> _Work item_:
In the records below, find the line with "apply list_elem_of_lookup in" and the line with "l). destruct (gapOk _); [|done]."; return exactly those lines and every line between them.

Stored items
....
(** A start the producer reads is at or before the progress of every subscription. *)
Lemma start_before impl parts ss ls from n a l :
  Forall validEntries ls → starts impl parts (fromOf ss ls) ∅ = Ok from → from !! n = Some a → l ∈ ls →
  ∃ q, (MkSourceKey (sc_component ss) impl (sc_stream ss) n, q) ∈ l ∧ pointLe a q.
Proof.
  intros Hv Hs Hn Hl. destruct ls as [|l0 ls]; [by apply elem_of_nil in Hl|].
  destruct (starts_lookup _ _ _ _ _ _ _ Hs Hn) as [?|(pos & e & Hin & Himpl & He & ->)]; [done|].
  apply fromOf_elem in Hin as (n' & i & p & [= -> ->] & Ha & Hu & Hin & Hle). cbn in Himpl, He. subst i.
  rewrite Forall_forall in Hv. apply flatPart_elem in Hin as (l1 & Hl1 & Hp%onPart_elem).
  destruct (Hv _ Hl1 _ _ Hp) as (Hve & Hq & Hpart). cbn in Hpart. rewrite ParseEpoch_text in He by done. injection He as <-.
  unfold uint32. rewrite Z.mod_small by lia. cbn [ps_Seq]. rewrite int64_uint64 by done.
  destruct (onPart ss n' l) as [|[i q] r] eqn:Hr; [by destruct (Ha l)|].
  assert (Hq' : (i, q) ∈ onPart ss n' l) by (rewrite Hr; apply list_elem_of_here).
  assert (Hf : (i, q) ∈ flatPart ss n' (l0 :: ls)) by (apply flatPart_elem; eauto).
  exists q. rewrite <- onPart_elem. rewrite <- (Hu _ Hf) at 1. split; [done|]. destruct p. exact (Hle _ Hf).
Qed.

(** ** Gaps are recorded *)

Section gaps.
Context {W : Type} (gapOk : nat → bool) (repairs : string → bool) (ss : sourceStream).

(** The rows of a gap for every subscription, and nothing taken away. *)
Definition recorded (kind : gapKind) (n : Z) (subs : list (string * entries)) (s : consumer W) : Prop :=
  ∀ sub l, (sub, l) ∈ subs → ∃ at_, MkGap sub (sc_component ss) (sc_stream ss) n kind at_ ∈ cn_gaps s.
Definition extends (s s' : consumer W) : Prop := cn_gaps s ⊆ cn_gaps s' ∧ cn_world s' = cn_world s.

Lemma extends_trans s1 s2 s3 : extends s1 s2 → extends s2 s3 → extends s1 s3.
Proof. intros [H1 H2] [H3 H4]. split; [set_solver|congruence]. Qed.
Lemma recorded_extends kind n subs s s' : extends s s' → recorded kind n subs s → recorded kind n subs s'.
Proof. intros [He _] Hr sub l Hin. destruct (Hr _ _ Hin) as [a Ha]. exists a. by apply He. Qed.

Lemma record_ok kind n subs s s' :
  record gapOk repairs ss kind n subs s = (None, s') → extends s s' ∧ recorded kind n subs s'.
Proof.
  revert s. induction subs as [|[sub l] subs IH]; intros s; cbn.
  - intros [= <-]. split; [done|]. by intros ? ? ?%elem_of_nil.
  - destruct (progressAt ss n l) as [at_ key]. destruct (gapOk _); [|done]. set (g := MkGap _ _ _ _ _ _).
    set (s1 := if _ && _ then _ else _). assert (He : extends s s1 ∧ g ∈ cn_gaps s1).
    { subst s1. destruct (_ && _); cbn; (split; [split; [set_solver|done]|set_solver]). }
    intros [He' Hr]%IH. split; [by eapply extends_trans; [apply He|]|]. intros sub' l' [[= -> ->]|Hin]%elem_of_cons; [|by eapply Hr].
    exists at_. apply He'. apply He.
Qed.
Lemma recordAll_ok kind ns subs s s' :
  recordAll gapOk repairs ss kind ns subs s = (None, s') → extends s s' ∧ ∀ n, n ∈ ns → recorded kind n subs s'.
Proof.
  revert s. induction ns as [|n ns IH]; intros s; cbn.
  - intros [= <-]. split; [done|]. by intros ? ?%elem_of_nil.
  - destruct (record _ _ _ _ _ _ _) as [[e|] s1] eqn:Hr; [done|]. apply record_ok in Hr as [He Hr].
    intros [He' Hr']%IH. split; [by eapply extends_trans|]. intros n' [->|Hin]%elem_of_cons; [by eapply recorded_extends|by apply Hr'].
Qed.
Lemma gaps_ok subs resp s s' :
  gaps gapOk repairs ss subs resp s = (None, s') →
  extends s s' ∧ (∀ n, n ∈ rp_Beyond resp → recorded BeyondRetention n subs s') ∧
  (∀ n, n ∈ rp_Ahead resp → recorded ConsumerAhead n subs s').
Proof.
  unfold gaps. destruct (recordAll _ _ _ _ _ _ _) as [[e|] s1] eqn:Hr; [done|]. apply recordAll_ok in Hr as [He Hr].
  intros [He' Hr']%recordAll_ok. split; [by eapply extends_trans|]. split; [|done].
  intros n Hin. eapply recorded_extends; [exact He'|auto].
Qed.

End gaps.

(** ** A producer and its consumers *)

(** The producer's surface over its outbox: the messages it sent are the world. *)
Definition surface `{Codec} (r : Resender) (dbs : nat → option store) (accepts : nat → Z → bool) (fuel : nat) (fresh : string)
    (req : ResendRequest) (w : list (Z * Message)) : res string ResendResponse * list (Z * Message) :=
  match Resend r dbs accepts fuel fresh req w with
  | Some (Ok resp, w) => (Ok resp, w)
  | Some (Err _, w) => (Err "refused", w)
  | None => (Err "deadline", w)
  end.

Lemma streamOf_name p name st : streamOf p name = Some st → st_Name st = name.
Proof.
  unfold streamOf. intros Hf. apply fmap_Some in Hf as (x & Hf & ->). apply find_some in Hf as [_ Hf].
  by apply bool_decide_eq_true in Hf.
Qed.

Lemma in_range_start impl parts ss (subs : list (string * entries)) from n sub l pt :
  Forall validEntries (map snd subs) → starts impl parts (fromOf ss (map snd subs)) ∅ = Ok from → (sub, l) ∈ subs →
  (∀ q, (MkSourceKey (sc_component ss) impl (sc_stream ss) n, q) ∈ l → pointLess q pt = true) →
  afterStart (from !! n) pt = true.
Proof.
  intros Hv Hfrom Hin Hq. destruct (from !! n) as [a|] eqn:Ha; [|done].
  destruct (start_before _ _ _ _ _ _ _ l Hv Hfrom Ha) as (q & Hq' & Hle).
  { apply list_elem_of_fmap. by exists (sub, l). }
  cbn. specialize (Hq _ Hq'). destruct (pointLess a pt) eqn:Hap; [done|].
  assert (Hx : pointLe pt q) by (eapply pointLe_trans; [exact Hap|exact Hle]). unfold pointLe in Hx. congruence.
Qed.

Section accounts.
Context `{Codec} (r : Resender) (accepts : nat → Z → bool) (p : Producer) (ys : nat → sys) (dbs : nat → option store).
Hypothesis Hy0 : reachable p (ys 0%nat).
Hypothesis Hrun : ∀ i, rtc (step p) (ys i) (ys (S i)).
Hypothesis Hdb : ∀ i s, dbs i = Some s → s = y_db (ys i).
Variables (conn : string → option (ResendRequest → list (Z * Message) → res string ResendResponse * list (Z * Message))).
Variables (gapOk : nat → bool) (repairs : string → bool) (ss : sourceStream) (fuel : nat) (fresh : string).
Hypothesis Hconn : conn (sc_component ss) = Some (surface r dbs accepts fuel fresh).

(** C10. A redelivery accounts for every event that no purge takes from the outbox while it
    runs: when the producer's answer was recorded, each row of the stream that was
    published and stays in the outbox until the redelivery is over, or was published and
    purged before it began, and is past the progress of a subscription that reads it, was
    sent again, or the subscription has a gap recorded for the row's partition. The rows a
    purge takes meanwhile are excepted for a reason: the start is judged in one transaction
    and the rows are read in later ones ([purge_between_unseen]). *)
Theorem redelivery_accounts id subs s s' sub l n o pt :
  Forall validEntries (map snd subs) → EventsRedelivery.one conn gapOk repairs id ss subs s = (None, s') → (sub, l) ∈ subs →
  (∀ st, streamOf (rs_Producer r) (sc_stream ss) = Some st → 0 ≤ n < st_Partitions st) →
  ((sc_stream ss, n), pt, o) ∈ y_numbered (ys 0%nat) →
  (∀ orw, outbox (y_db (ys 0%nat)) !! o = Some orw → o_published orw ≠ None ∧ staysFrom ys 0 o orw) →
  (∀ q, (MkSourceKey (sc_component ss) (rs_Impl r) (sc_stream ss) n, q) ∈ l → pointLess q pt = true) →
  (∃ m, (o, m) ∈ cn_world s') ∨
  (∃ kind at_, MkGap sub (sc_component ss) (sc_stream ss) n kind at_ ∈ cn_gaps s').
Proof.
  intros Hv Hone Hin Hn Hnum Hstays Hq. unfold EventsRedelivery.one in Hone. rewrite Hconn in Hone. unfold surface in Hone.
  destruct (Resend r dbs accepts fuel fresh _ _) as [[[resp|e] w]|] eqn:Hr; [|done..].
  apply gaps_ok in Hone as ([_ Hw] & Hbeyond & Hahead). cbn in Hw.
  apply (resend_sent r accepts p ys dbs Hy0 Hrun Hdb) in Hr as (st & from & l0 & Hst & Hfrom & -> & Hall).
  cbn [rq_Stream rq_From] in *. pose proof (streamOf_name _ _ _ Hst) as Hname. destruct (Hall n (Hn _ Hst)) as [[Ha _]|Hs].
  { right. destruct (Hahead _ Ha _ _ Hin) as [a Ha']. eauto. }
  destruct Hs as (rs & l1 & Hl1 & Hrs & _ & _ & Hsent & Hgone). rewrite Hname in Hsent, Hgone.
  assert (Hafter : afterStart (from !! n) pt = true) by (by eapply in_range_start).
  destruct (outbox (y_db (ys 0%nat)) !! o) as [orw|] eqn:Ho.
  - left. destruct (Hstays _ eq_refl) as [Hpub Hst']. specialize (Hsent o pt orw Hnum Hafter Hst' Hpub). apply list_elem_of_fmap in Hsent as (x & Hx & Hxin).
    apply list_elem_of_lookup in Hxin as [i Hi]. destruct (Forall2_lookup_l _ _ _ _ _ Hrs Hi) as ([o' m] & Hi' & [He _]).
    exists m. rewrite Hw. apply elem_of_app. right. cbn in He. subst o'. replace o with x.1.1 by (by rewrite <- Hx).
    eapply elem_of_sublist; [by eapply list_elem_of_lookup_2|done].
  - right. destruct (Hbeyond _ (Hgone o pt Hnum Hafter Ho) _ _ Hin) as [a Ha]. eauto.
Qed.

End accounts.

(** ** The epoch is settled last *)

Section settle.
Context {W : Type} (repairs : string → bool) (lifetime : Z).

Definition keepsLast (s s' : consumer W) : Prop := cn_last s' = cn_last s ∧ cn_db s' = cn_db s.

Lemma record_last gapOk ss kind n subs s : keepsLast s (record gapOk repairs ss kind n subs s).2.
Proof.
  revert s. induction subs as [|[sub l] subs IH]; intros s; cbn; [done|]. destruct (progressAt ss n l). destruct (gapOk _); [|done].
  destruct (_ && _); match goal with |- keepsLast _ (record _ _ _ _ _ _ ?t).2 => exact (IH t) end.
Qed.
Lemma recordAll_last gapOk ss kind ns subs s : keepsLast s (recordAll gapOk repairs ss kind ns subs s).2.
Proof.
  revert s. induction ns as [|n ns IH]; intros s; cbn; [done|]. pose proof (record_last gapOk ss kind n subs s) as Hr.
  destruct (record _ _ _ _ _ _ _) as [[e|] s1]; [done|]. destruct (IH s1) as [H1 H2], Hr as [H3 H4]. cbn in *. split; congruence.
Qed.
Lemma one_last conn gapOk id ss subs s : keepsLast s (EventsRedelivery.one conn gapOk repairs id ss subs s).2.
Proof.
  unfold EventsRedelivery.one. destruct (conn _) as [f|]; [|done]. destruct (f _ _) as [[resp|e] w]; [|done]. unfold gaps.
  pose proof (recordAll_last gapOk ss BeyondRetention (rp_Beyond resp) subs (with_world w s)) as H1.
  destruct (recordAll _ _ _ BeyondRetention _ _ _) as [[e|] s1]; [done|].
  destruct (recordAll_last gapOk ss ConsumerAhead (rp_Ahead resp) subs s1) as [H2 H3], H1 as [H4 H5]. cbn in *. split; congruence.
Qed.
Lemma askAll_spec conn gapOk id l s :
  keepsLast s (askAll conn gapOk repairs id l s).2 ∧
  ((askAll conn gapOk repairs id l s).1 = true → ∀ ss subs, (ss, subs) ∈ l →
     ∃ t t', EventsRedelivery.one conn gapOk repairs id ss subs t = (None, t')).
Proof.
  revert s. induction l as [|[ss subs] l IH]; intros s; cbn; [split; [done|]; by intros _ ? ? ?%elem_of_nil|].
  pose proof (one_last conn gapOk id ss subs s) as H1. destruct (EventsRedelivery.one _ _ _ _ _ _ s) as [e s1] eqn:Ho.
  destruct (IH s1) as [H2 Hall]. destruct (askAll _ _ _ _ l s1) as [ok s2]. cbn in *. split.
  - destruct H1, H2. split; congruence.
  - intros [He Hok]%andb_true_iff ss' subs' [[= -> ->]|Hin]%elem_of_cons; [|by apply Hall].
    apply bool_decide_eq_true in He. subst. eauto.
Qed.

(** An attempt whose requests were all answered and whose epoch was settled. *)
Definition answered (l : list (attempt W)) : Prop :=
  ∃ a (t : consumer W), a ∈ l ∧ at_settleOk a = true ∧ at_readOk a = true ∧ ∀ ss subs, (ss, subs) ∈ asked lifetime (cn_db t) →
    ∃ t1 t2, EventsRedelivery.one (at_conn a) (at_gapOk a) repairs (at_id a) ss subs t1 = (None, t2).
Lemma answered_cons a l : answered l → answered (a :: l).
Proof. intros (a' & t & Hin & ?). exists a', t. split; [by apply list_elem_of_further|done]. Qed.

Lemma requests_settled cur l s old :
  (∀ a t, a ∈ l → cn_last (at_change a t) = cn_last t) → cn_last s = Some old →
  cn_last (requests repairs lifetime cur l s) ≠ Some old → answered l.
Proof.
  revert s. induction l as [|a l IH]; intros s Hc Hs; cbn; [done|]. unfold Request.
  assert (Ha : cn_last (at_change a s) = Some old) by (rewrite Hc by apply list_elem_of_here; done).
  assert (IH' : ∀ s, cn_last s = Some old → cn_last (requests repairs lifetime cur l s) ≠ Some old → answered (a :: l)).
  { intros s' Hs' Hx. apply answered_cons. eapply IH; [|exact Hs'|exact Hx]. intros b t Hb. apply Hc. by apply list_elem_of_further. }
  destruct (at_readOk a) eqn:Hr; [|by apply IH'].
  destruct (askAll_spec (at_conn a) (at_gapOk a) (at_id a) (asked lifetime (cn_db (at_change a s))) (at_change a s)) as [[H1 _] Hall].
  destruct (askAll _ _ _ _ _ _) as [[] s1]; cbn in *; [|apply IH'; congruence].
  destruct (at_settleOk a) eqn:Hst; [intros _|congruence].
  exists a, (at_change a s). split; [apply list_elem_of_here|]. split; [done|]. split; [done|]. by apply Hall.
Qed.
....
> _Response area_:
    apply list_elem_of_lookup in Hxin as [i Hi]. destruct (Forall2_lookup_l _ _ _ _ _ Hrs Hi) as ([o' m] & Hi' & [He _]).
    exists m. rewrite Hw. apply elem_of_app. right. cbn in He. subst o'. replace o with x.1.1 by (by rewrite <- Hx).
    eapply elem_of_sublist; [by eapply list_elem_of_lookup_2|done].
  - right. destruct (Hbeyond _ (Hgone o pt Hnum Hafter Ho) _ _ Hin) as [a Ha]. eauto.
Qed.

End accounts.

(** ** The epoch is settled last *)

Section settle.
Context {W : Type} (repairs : string → bool) (lifetime : Z).

Definition keepsLast (s s' : consumer W) : Prop := cn_last s' = cn_last s ∧ cn_db s' = cn_db s.

Lemma record_last gapOk ss kind n subs s : keepsLast s (record gapOk repairs ss kind n subs s).2.
Proof.
  revert s. induction subs as [|[sub l] subs IH]; intros s; cbn; [done|]. destruct (progressAt ss n l). destruct (gapOk _); [|done].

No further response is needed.